* **DATA TO EXAMINE**
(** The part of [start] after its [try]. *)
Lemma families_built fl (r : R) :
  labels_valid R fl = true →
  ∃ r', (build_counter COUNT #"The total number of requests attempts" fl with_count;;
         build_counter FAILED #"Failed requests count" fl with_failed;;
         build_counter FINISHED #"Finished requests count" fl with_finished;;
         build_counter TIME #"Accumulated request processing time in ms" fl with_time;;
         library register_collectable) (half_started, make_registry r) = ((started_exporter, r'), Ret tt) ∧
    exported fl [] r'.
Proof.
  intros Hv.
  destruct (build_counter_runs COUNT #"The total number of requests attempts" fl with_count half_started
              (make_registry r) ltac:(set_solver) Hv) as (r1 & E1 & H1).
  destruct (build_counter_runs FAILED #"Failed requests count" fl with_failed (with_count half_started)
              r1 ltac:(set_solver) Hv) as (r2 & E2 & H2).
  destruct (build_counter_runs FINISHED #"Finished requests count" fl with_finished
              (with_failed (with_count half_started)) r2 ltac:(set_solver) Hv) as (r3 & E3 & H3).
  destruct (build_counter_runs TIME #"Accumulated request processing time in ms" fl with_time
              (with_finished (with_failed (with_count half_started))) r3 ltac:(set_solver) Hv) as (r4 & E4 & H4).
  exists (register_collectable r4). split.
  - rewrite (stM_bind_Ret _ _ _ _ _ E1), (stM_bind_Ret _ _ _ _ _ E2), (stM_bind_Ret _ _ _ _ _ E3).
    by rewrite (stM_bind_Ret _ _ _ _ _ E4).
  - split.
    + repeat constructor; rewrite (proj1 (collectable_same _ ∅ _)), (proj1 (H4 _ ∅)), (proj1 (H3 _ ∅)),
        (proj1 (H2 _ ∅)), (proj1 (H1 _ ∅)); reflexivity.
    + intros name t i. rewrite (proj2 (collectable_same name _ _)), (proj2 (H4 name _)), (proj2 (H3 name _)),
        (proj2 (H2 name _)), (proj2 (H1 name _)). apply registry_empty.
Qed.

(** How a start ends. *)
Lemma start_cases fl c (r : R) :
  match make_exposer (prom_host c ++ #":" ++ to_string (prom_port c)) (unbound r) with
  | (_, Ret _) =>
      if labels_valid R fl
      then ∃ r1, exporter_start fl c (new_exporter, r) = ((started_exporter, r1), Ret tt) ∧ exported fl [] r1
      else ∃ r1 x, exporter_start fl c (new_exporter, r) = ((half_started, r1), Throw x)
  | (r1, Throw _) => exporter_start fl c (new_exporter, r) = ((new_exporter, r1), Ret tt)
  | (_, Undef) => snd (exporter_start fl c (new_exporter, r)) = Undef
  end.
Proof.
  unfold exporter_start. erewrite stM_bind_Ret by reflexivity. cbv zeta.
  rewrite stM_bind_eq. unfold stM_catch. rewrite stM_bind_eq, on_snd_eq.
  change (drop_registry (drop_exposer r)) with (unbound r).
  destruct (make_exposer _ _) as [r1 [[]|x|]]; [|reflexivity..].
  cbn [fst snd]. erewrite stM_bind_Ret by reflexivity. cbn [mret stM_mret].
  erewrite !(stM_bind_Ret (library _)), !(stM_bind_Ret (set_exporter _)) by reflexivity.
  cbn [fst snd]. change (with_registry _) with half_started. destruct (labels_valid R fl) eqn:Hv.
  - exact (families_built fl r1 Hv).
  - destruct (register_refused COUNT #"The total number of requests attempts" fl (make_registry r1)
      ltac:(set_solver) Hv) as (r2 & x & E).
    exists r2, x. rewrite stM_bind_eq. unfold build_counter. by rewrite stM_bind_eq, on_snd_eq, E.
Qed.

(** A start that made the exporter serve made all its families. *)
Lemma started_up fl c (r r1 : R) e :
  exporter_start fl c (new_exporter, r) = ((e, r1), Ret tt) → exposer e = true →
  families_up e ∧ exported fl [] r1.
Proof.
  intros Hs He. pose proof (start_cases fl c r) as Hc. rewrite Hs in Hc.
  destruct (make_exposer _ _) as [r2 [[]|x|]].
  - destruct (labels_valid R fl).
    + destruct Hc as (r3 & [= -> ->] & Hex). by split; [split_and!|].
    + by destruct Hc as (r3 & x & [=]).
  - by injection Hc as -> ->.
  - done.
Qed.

* **WHAT IS REQUIRED**
After locating the line above that contains "(** A start", write out that line and every later one exactly, through the last line of the material, and nothing else.

* **SOLUTION TO THIS PROBLEM**
(** A start that made the exporter serve made all its families. *)
Lemma started_up fl c (r r1 : R) e :
  exporter_start fl c (new_exporter, r) = ((e, r1), Ret tt) → exposer e = true →
  families_up e ∧ exported fl [] r1.
Proof.
  intros Hs He. pose proof (start_cases fl c r) as Hc. rewrite Hs in Hc.
  destruct (make_exposer _ _) as [r2 [[]|x|]].
  - destruct (labels_valid R fl).
    + destruct Hc as (r3 & [= -> ->] & Hex). by split; [split_and!|].
    + by destruct Hc as (r3 & x & [=]).
  - by injection Hc as -> ->.
  - done.
Qed.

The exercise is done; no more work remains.